In June 2026, PlayCity took action against two casino operators: Favorit Kazino Kompani and Favbet VIP Kazino. The former operated under the FAVBET CASINO and FAVBET POKER brands, while the latter used the BILLIONAIRE brand. According to PlayCity, the companies were connected to Russia either directly, through intermediaries or through their ultimate beneficial owners.
The first high-profile decisions came in 2022, when KRAIL revoked two licences held by Tvoya Bettingovaya Kompaniya, which operated under the 1xBet brand, after Ukraine’s Bureau of Economic Security concluded that the brand was linked to Russia. The company’s corporate rights were later transferred to ARMA, Ukraine’s Asset Recovery and Management Agency.
In 2023, the most prominent case involved Parimatch. The company ceased operations in Ukraine after sanctions were imposed by the National Security and Defence Council of Ukraine. The brand’s websites were blocked, and the company said about UAH 250 million in customer funds had been frozen in accounts.

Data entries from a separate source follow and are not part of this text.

(* ===== verification/Secrets.v ===== *)
(** * Secrets: key formats and the credential envelope

    Models [crates/owlmux-server/src/auth.rs] (API key, canonical 32-byte
    secrets) and [crypto.rs] (associated data, [seal], [open]).  The base64url
    codec, the digest and the AEAD are third-party code: they are the classes
    below, whose laws state their documented behaviour. *)

From S2P Require Import Prelude Text Binary.

(** ** Third-party interfaces *)

(** [base64::URL_SAFE_NO_PAD]. *)
Class Base64 : Type := {
  b64_encode : bytes -> bytes;
  b64_decode : bytes -> option bytes;
}.

(** Documented: decoding inverts encoding. *)
Class Base64Laws `{Base64} : Prop := {
  b64_roundtrip : forall v, b64_decode (b64_encode v) = Some v;
}.

(** [sha2::Sha256]. *)
Class Sha256 : Type := { sha256 : bytes -> bytes }.

(** [chacha20poly1305::XChaCha20Poly1305]: [encrypt key nonce aad msg]. *)
Class Aead : Type := {
  aead_encrypt : bytes -> bytes -> bytes -> bytes -> option bytes;
  aead_decrypt : bytes -> bytes -> bytes -> bytes -> option bytes;
}.

(** Documented: decryption returns exactly the message of a ciphertext that
    was produced under the same key, nonce and associated data; ciphertexts
    carry a 16-byte tag. *)
Class AeadLaws `{Aead} : Prop := {
  aead_decrypt_spec : forall k n a c m,
    aead_decrypt k n a c = Some m <-> aead_encrypt k n a m = Some c;
  aead_tag : forall k n a m c, aead_encrypt k n a m = Some c -> zlen c = zlen m + 16;
}.

(** ** auth.rs *)

Inductive SecretFormatError : Type := SecretFormat.
Global Instance SecretFormatError_eq_dec : EqDecision SecretFormatError.
Proof. solve_decision. Defined.

Definition API_KEY_PREFIX : bytes := lit "owlmux_sk_v1_".

Section auth.
Context `{Base64}.

(** A [[u8; 32]] is a byte string of length 32. *)
Definition decode_canonical_32 (value : bytes) : result SecretFormatError bytes :=
  decoded ← ok_or SecretFormat (b64_decode value);
  if negb (zlen decoded =? 32) || negb (bool_decide (b64_encode decoded = value))
  then Err SecretFormat
  else Ok decoded.

(** [ApiKey::parse]. *)
Definition parse_api_key (value : bytes) : result SecretFormatError bytes :=
  payload ← ok_or SecretFormat (strip_prefix API_KEY_PREFIX value);
  decode_canonical_32 payload.

(** [ApiKey::verify]; [ct_eq] of two arrays is their equality. *)
Definition verify_api_key (key candidate : bytes) : bool :=
  match parse_api_key candidate with
  | Ok c => bool_decide (key = c)
  | Err _ => false
  end.

(** [EncryptionKey::parse]. *)
Definition parse_encryption_key (value : bytes) : result SecretFormatError bytes :=
  decode_canonical_32 value.

Lemma decode_canonical_32_Ok value k :
  decode_canonical_32 value = Ok k <->
  b64_decode value = Some k /\ zlen k = 32 /\ b64_encode k = value.
Proof.
  unfold decode_canonical_32. destruct (b64_decode value) as [d|]; cbn; [| naive_solver].
  destruct (Z.eqb_spec (zlen d) 32); cbn; [| naive_solver].
  case_bool_decide; cbn; naive_solver.
Qed.

Context `{!Base64Laws}.

Lemma decode_canonical_32_exact value k :
  decode_canonical_32 value = Ok k <-> zlen k = 32 /\ value = b64_encode k.
Proof.
  rewrite decode_canonical_32_Ok. split; [naive_solver |].
  intros [? ->]. by rewrite b64_roundtrip.
Qed.

(** The API key has one accepted spelling: a candidate verifies iff it
    is the prefix followed by the canonical encoding of exactly the 32 bytes
    of the configured key; in particular the configured text itself verifies
    and no padded, truncated or otherwise noncanonical variant does. *)
Theorem verify_api_key_exact (text key candidate : bytes)
    (Hkey : parse_api_key text = Ok key) :
  (verify_api_key key candidate = true <-> candidate = text)
  /\ text = API_KEY_PREFIX ++ b64_encode key /\ zlen key = 32.
Proof.
  assert (forall t k, parse_api_key t = Ok k <->
            zlen k = 32 /\ t = API_KEY_PREFIX ++ b64_encode k) as Hspec.
  { intros t k. unfold parse_api_key. rewrite bind_Ok. split.
    - intros (p & Hp%ok_or_Ok & Hk%decode_canonical_32_exact).
      apply strip_prefix_Some in Hp as ->. naive_solver.
    - intros [Hl ->]. exists (b64_encode k).
      by rewrite strip_prefix_app, decode_canonical_32_exact. }
  apply Hspec in Hkey as Hk. destruct Hk as [Hl ->]. split; [| done].
  unfold verify_api_key. split.
  - destruct (parse_api_key candidate) as [c|] eqn:E; [| done].
    intros Hc. split_bools. subst c. by apply Hspec in E as [_ ->].
  - intros ->. rewrite Hkey. by apply bool_decide_true.
Qed.
End auth.

(** ** crypto.rs *)

Inductive CryptoError : Type := CryptoFailed.
Global Instance CryptoError_eq_dec : EqDecision CryptoError.
Proof. solve_decision. Defined.

Definition ENVELOPE_VERSION : byte := "001"%byte.
Definition ENVELOPE_DOMAIN : bytes := lit "owlmux:ssh-private-key:v1" ++ ["000"%byte].
Definition NONCE_LENGTH : nat := 24.

Definition associated_data (deployment_id credential_id : Uuid) : bytes :=
  ENVELOPE_DOMAIN ++ uuid_bytes deployment_id ++ uuid_bytes credential_id.

Lemma associated_data_inj d c d' c' :
  is_uuid d -> is_uuid c -> is_uuid d' -> is_uuid c' ->
  associated_data d c = associated_data d' c' -> d = d' /\ c = c'.
Proof.
  intros Hd Hc Hd' Hc' H%app_inv_head.
  apply app_inj_length in H as [H1 H2]; [| unfold uuid_bytes; by rewrite !length_be_bytes].
  split; by apply uuid_bytes_inj.
Qed.

Section crypto.
Context `{Aead}.

(** [nonce] is the 24 random bytes of the call. *)
Definition seal (key : bytes) (deployment_id credential_id : Uuid) (nonce plaintext : bytes)
    : result CryptoError bytes :=
  ciphertext ← ok_or CryptoFailed
    (aead_encrypt key nonce (associated_data deployment_id credential_id) plaintext);
  Ok (ENVELOPE_VERSION :: nonce ++ ciphertext).

Definition open (key : bytes) (deployment_id credential_id : Uuid) (envelope : bytes)
    : result CryptoError bytes :=
  if negb (bool_decide (head envelope = Some ENVELOPE_VERSION))
     || (zlen envelope <=? 1 + Z.of_nat NONCE_LENGTH)
  then Err CryptoFailed
  else
    let nonce := take NONCE_LENGTH (drop 1 envelope) in
    ok_or CryptoFailed
      (aead_decrypt key nonce (associated_data deployment_id credential_id)
         (drop (1 + NONCE_LENGTH) envelope)).

Context `{!AeadLaws}.

Lemma open_seal_iff key d c envelope plaintext :
  open key d c envelope = Ok plaintext <->
  exists nonce, length nonce = NONCE_LENGTH /\ seal key d c nonce plaintext = Ok envelope.
Proof.
  unfold open, seal. split.
  - intros Ho. inv_ok. split_bools. destruct envelope as [|v e]; [done |].
    match goal with Hh : head _ = _ |- _ => injection Hh as -> end.
    rewrite zlen_cons in *. exists (take NONCE_LENGTH e). cbn in *.
    assert (NONCE_LENGTH <= length e)%nat by (unfold zlen, NONCE_LENGTH in *; lia).
    split; [by rewrite length_take_le |].
    apply aead_decrypt_spec in Ho. change (drop 0 e) with e in Ho. rewrite Ho. cbn. by rewrite take_drop.
  - intros (n & Hn & Hs). inv_ok.
    assert (zlen v = zlen plaintext + 16) as Hlen by (by eapply aead_tag).
    rewrite bool_decide_true by done. cbn [negb orb].
    rewrite (proj2 (Z.leb_gt _ _)).
    2:{ rewrite zlen_cons, zlen_app. pose proof (zlen_nonneg plaintext).
        unfold zlen in *. rewrite Hn. lia. }
    cbn [drop Nat.add]. change (drop 0 ?l) with l. rewrite take_app_length' by done.
    rewrite drop_app_length' by done. apply ok_or_Ok. by apply aead_decrypt_spec.
Qed.

(** The credential envelope: an envelope opens to a plaintext iff it is
    exactly the envelope [seal] makes of that plaintext with a 24-byte nonce,
    under the same key and for the same deployment and credential (whose
    bytes the associated data determines); every other byte string, an
    unknown version and a truncated envelope included, is refused. *)
Theorem open_exactly_sealed (key : bytes) (d c : Uuid) (envelope plaintext : bytes)
    (Hd : is_uuid d) (Hc : is_uuid c) :
  (open key d c envelope = Ok plaintext <->
   exists nonce, length nonce = NONCE_LENGTH /\ seal key d c nonce plaintext = Ok envelope)
  /\ (forall d' c', is_uuid d' -> is_uuid c' ->
      associated_data d' c' = associated_data d c -> d' = d /\ c' = c).
Proof. split; [apply open_seal_iff | intros; by apply associated_data_inj]. Qed.
End crypto.

(** ** A concrete instance of the interfaces

    Lower-case hex for the text codec, and an AEAD that checks its context by
    carrying it: the laws are satisfiable together. *)

Definition hex_value (c : byte) : option Z :=
  if is_ascii_digit c then Some (bval c - 48)
  else if in_range 97 102 (bval c) then Some (bval c - 87) else None.
Definition hex_encode (v : bytes) : bytes := concat (map hex02 v).
Fixpoint hex_decode (v : bytes) : option bytes :=
  match v with
  | [] => Some []
  | h :: l :: v' => a ← hex_value h; b ← hex_value l; rest ← hex_decode v';
                    Some (byte_of (16 * a + b) :: rest)
  | _ => None
  end.

Lemma hex_byte_roundtrip c :
  (a ← hex_value (hex_digit (bval c / 16)); b ← hex_value (hex_digit (bval c mod 16));
   Some (byte_of (16 * a + b))) = Some c.
Proof.
  apply (bool_decide_eq_true_1 _). revert c. apply byte_forall. vm_compute. reflexivity.
Qed.

Lemma hex_roundtrip v : hex_decode (hex_encode v) = Some v.
Proof.
  induction v as [|c v IH]; [done |]. pose proof (hex_byte_roundtrip c) as Hc.
  change (hex_encode (c :: v)) with (hex02 c ++ hex_encode v).
  cbn [hex02 app hex_decode]. rewrite IH.
  destruct (hex_value (hex_digit (bval c / 16))); [| done].
  destruct (hex_value (hex_digit (bval c mod 16))); [| done].
  cbn in *. congruence.
Qed.

Definition hex_base64 : Base64 := {| b64_encode := hex_encode; b64_decode := hex_decode |}.
Lemma hex_base64_laws : @Base64Laws hex_base64.
Proof. constructor. exact hex_roundtrip. Qed.

(** The instance's ciphertext is the message under a tag made of the first
    bytes of the context; it decrypts only if the tag is the one it would
    make. *)
Definition toy_tag (k n a m : bytes) : bytes :=
  let ctx := k ++ n ++ a ++ m in take 16 (ctx ++ repeat "000"%byte 16).
Definition toy_encrypt (k n a m : bytes) : option bytes := Some (m ++ toy_tag k n a m).
Definition toy_decrypt (k n a c : bytes) : option bytes :=
  let m := take (length c - 16) c in
  if bool_decide (c = m ++ toy_tag k n a m) then Some m else None.
Definition toy_aead : Aead := {| aead_encrypt := toy_encrypt; aead_decrypt := toy_decrypt |}.

Lemma length_toy_tag k n a m : length (toy_tag k n a m) = 16%nat.
Proof. unfold toy_tag. rewrite length_take, !length_app, repeat_length. lia. Qed.

Lemma toy_aead_laws : @AeadLaws toy_aead.
Proof.
  constructor; cbn; unfold toy_encrypt, toy_decrypt.
  - intros k n a c m. split.
    + case_bool_decide as Hc; [| done]. intros [= Hm]. by rewrite Hm in Hc; rewrite <- Hc.
    + intros [= <-]. rewrite length_app, length_toy_tag, Nat.add_sub, take_app_length.
      by rewrite bool_decide_true.
  - intros k n a m c [= <-]. rewrite zlen_app. unfold zlen. rewrite length_toy_tag. lia.
Qed.

Definition sample_key : bytes := repeat "007"%byte 32.

Lemma verify_api_key_exact_witness :
  exists text key, @parse_api_key hex_base64 text = Ok key
  /\ @verify_api_key hex_base64 key text = true
  /\ @verify_api_key hex_base64 key (text ++ lit "=") = false.
Proof.
  exists (API_KEY_PREFIX ++ hex_encode sample_key), sample_key.
  assert (@parse_api_key hex_base64 (API_KEY_PREFIX ++ hex_encode sample_key) = Ok sample_key)
    as Hp by (vm_compute; reflexivity).
  split; [exact Hp |]. split; [| vm_compute; reflexivity].
  apply (@verify_api_key_exact hex_base64 hex_base64_laws _ _ _ Hp). reflexivity.
Defined.

Lemma open_exactly_sealed_witness :
  exists envelope, @open toy_aead sample_key 5 9 envelope = Ok (lit "private")
  /\ @open toy_aead (lit "other") 5 9 envelope = Err CryptoFailed.
Proof.
  destruct (@seal toy_aead sample_key 5 9 (repeat "001"%byte 24) (lit "private"))
    as [envelope |] eqn:E; [| discriminate E].
  exists envelope. split.
  - apply (@open_exactly_sealed toy_aead toy_aead_laws); [by vm_compute .. |].
    exists (repeat "001"%byte 24). split; [reflexivity | exact E].
  - injection E as <-. vm_compute. reflexivity.
Defined.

In August 2023, KRAIL revoked Parimatch’s Ukrainian licences.
Pin-Up has followed a separate track. One of the brand’s legal entities, Viktoria-Soft, lost its B2B licence in 2023. Courts upheld findings that the company had submitted inaccurate information about the absence of control by Russian residents. Another Pin-Up legal entity lost its licence under PlayCity in 2025.
In 2026, PlayCity continued the trend. The regulator revoked the licence of lottery operator Patriot after finding that its ultimate beneficial owner did not meet legal requirements. The company had previously been linked to Russian businessman Oleg Boyko.
The action against FAVBET and BILLIONAIRE therefore fits into a wider pattern: a formal licence is no longer sufficient if the state raises questions about ownership, funding, branding or a possible Russian connection.